## PROBLEM DESCRIPTION
Check each line of the records below and collect those that include the word "Hlookup".

## DATA FOR THIS EXERCISE
__________________________________________________

(** One field run again on its own accepted result, where the value it
    received is settled. *)
Lemma transformField_idempotent_settled :
  forall (n : nat),
    (forall v filter d out,
        settled_fuel classes n v filter = true ->
        regular_filter filter = true ->
        transform_fuel host classes n v filter d = Ok out ->
        forall m d',
          depth out < m ->
          transform_fuel host classes m out filter d' = Ok out) ->
    forall (v : jsval) (fm : fieldMeta) (q : string) (out : jsval),
      settled_field classes (settled_fuel classes n) v fm = true ->
      regular_field fm = true ->
      is_nullish v = false ->
      transformField host classes (transform_fuel host classes n) v fm q = Ok out ->
      is_nullish out = false /\
      forall (m : nat) (q' : string),
        depth out < m ->
        transformField host classes (transform_fuel host classes m) out fm q'
        = Ok out.
Proof.
  intros n IH v fm q out Hs Hreg Hv Hout.
  destruct (is_nullish_false v Hv) as [Hundef Hnull].
  unfold settled_field in Hs. rewrite Hundef, Hnull in Hs.
  destruct (isNestedObject fm) eqn:Hnested.
  { exact (transformField_idempotent n (transform_idempotent_at_every_bound n)
             v fm q out Hs Hreg Hv Hout). }
  unfold transformField in Hout.
  rewrite Hundef, Hnull, Hnested in Hout. cbn [andb orb] in Hout.
  assert (Hagain : forall m q',
             is_nullish out = false ->
             transformField_switch host classes (transform_fuel host classes m)
               out fm q' = Ok out ->
             transformField host classes (transform_fuel host classes m) out fm q'
             = Ok out).
  { intros m q' Hnn H. destruct (is_nullish_false out Hnn) as [Hu Hn].
    unfold transformField. rewrite Hu, Hn, Hnested. exact H. }
  unfold transformField_switch in Hout, Hagain. rewrite Hnested in Hout, Hagain.
  destruct (typeCheck fm =? 1)%Z eqn:Htc1.
  { destruct (transformPrimitive_defined host v out fm q Hout) as [_ Hnn].
    split; [exact (Hnn Hv)|]. intros m q' _. apply Hagain; [exact (Hnn Hv)|].
    exact (transformPrimitive_idempotent host v out fm q q' Hout). }
  destruct ((typeCheck fm =? 2)%Z || (typeCheck fm =? 32)%Z) eqn:Htc2.
  { destruct (typeof v =? "object") eqn:Hobj; [|discriminate Hout].
    cbn [negb orb] in Hout. rewrite Hnull in Hout.
    destruct (transformDtoFilter classes (type fm)) as [itemFilter|] eqn:Hfilter;
      cbn [bind] in Hout; [|discriminate Hout].
    pose proof (transform_fuel_shape _ _ _ _ _ Hout) as Hshape.
    rewrite Hv in Hshape.
    destruct (object_like_facts _ Hshape) as [Hnn [_ [Hn [Ht _]]]].
    split; [exact Hnn|]. intros m q' Hm. apply Hagain; [exact Hnn|].
    rewrite Ht, Hn. cbn [negb orb bind].
    exact (IH v itemFilter q out Hs
             (transformDtoFilter_regular _ _ Hfilter) Hout m q' Hm). }
  destruct ((typeCheck fm =? 4)%Z || (typeCheck fm =? 16)%Z) eqn:Htc4.
  { destruct v as [| | | | | | | | items |]; try discriminate Hout.
    destruct (map_indexed
                (fun item index =>
                   if is_undefined item then
                     Throw (err "Invalid value in array"
                              (q ++ "[" ++ string_of_nat index ++ "]") "" item
                              (Some "non-undefined") None (VArr items)
                              (OfField fm))
                   else if is_null item && nullable fm then Ok VNull
                   else if (typeCheck fm =? 4)%Z then
                     itemFilter <- transformDtoFilter classes (elem0 (type fm)) ;;
                     transform_fuel host classes n item itemFilter
                       (q ++ "[" ++ string_of_nat index ++ "]")
                   else transformPrimitive host item fm
                          (q ++ "[" ++ string_of_nat index ++ "]"))
                items) as [outs|] eqn:Hmap; cbn [bind] in Hout;
      [|discriminate Hout].
    inversion Hout. subst out. split; [reflexivity|].
    intros m q' Hm. apply Hagain; [reflexivity|].
    unfold map_indexed in Hmap |- *.
    match goal with
    | |- context [map_from ?f2 0 outs] =>
        rewrite (map_from_idempotent _ f2 items 0 outs Hmap)
    end; [reflexivity|].
    intros item i o Hitem Ho Hf. cbv beta in Hf |- *.
    destruct (is_undefined item) eqn:Hiu; [discriminate Hf|].
    destruct (is_null item && nullable fm) eqn:Hnn.
    - inversion Hf. subst o. apply andb_prop in Hnn.
      destruct Hnn as [_ ->]. reflexivity.
    - assert (Hdepth : depth o < m).
      { pose proof (depth_item outs o Ho). lia. }
      destruct (typeCheck fm =? 4)%Z.
      + destruct (transformDtoFilter classes (elem0 (type fm)))
          as [itemFilter|] eqn:Hfilter; cbn [bind] in Hf |- *;
          [|discriminate Hf].
        pose proof (transform_fuel_shape _ _ _ _ _ Hf) as Hshape.
        assert (Hsettled : settled_fuel classes n item itemFilter = true).
        { rewrite forallb_forall in Hs. exact (Hs item Hitem). }
        assert (Hrun := IH item itemFilter _ o Hsettled
                          (transformDtoFilter_regular _ _ Hfilter) Hf m
                          (q' ++ "[" ++ string_of_nat i ++ "]") Hdepth).
        destruct (is_nullish item) eqn:Hin.
        * subst o. destruct item; try discriminate Hin; try discriminate Hiu.
          simpl in Hnn. rewrite Hnn. simpl. exact Hrun.
        * destruct (object_like_facts _ Hshape) as [_ [Hu [Hn _]]].
          rewrite Hu, Hn. exact Hrun.
      + destruct (transformPrimitive_defined host item o fm _ Hf) as [Hu _].
        rewrite (Hu Hiu).
        destruct (is_null o && nullable fm) eqn:Hon.
        * apply andb_prop in Hon. destruct Hon as [Hon _].
          apply is_null_true in Hon. subst o. reflexivity.
        * exact (transformPrimitive_idempotent host item o fm _ _ Hf). }
  destruct (typeCheck fm =? 8)%Z eqn:Htc8; [|discriminate Hout].
  destruct (enum fm) as [allowed|] eqn:Henum; [|discriminate Hout].
  destruct (includes allowed v) eqn:Hinc; [|discriminate Hout].
  cbn [negb] in Hout. inversion Hout. subst out.
  split; [exact Hv|]. intros m q' _. apply Hagain; [exact Hv|].
  rewrite Hinc. reflexivity.
Qed.

(** [transform] returns its own accepted output unchanged, wherever the
    input is settled. *)
Lemma transform_idempotent_settled_at_every_bound :
  forall (n : nat) (v : jsval) (filter : dtoFilter) (d : string) (out : jsval),
    settled_fuel classes n v filter = true ->
    regular_filter filter = true ->
    transform_fuel host classes n v filter d = Ok out ->
    forall (m : nat) (d' : string),
      depth out < m ->
      transform_fuel host classes m out filter d' = Ok out.
Proof.
  induction n as [|n IH]; intros v filter d out Hs Hreg Hout m d' Hm;
    [discriminate Hout|].
  cbn [transform_fuel] in Hout. cbn [settled_fuel] in Hs.
  unfold transform_body in Hout.
  destruct (is_nullish v) eqn:Hv.
  { inversion Hout. subst out. destruct m as [|m]; [inversion Hm|]. reflexivity. }
  cbv zeta in Hout, Hs.
  remember (if has_get_function v then call_get v else v) as v' eqn:Hv'.
  destruct (isArray v') eqn:Harr.
  - destruct v' as [| | | | | | | |items|]; try discriminate Harr.
    case_bind_in Hout; [|discriminate Hout]. inversion Hout. subst out.
    destruct m as [|m]; [inversion Hm|].
    cbn [transform_fuel]. unfold transform_body.
    cbn [is_nullish has_get_function]. unfold map_indexed in *.
    rewrite forallb_forall in Hs.
    match goal with
    | Hmap : map_from _ 0 items = Ok ?outs |- context [map_from ?f2 0 ?outs] =>
        rewrite (map_from_idempotent _ f2 items 0 outs Hmap); [reflexivity|];
        intros item i o Hitem Ho Hf; cbv beta in Hf |- *;
        apply (IH item filter d o (Hs item Hitem) Hreg Hf m d');
        pose proof (depth_item outs o Ho); lia
    end.
  - assert (Hloop : (result <- transform_fields host classes
                                 (transform_fuel host classes n) v' filter d
                                 filter [] ;;
                     Ok (record result)) = Ok out)
      by (destruct v'; first [discriminate Harr|exact Hout]).
    assert (Hfields :
              forallb
                (fun kf =>
                   match own_prop v' (fst kf) with
                   | Some x =>
                       settled_field classes (settled_fuel classes n) x (snd kf)
                   | None => true
                   end) filter = true)
      by (destruct v'; first [discriminate Harr|exact Hs]).
    clear Hout Hs. rewrite forallb_forall in Hfields.
    destruct (transform_fields host classes (transform_fuel host classes n) v'
                filter d filter []) as [r|] eqn:Hr; cbn [bind] in Hloop;
      [|discriminate Hloop].
    inversion Hloop. subst out.
    destruct m as [|m]; [inversion Hm|].
    cbn [transform_fuel].
    rewrite (transform_body_fields _ (record r) filter d' eq_refl eq_refl eq_refl).
    rewrite (transform_fields_idempotent
               (transform_fuel host classes n) (transform_fuel host classes m)
               v' filter filter d d' r Hr); [reflexivity| | |].
    + apply distinct_NoDup. unfold regular_filter in Hreg.
      apply andb_prop in Hreg. apply Hreg.
    + intros key fm Hin Hown Hundef.
      specialize (Hfields (key, fm) Hin). cbn [fst snd] in Hfields.
      unfold hasOwnProperty in Hown. unfold get_prop in Hundef.
      destruct (own_prop v' key) as [x|]; [|discriminate Hown].
      unfold settled_field in Hfields. rewrite Hundef in Hfields.
      apply negb_true_iff in Hfields. exact Hfields.
    + intros key fm x Hin Hown Hundef Hnull Hx Hlookup.
      specialize (Hfields (key, fm) Hin). cbn [fst snd] in Hfields.
      unfold hasOwnProperty in Hown. unfold get_prop in Hundef, Hnull, Hx.
      destruct (own_prop v' key) as [y|]; [|discriminate Hown].
      assert (Hnn : is_nullish y = false)
        by (destruct y; first [reflexivity|discriminate]).
      destruct (transformField_idempotent_settled n IH y fm _ x Hfields
                  (regular_filter_field filter key fm Hreg Hin) Hnn Hx)
        as [Hxn Hagain].
      split; [exact Hxn|]. apply Hagain.
      pose proof (depth_field None _ key x Hlookup) as Hd.
      unfold record in Hm. lia.
Qed.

__________________________________________________

## PROBLEM SOLUTION
    + intros key fm x Hin Hown Hundef Hnull Hx Hlookup.
      pose proof (depth_field None _ key x Hlookup) as Hd.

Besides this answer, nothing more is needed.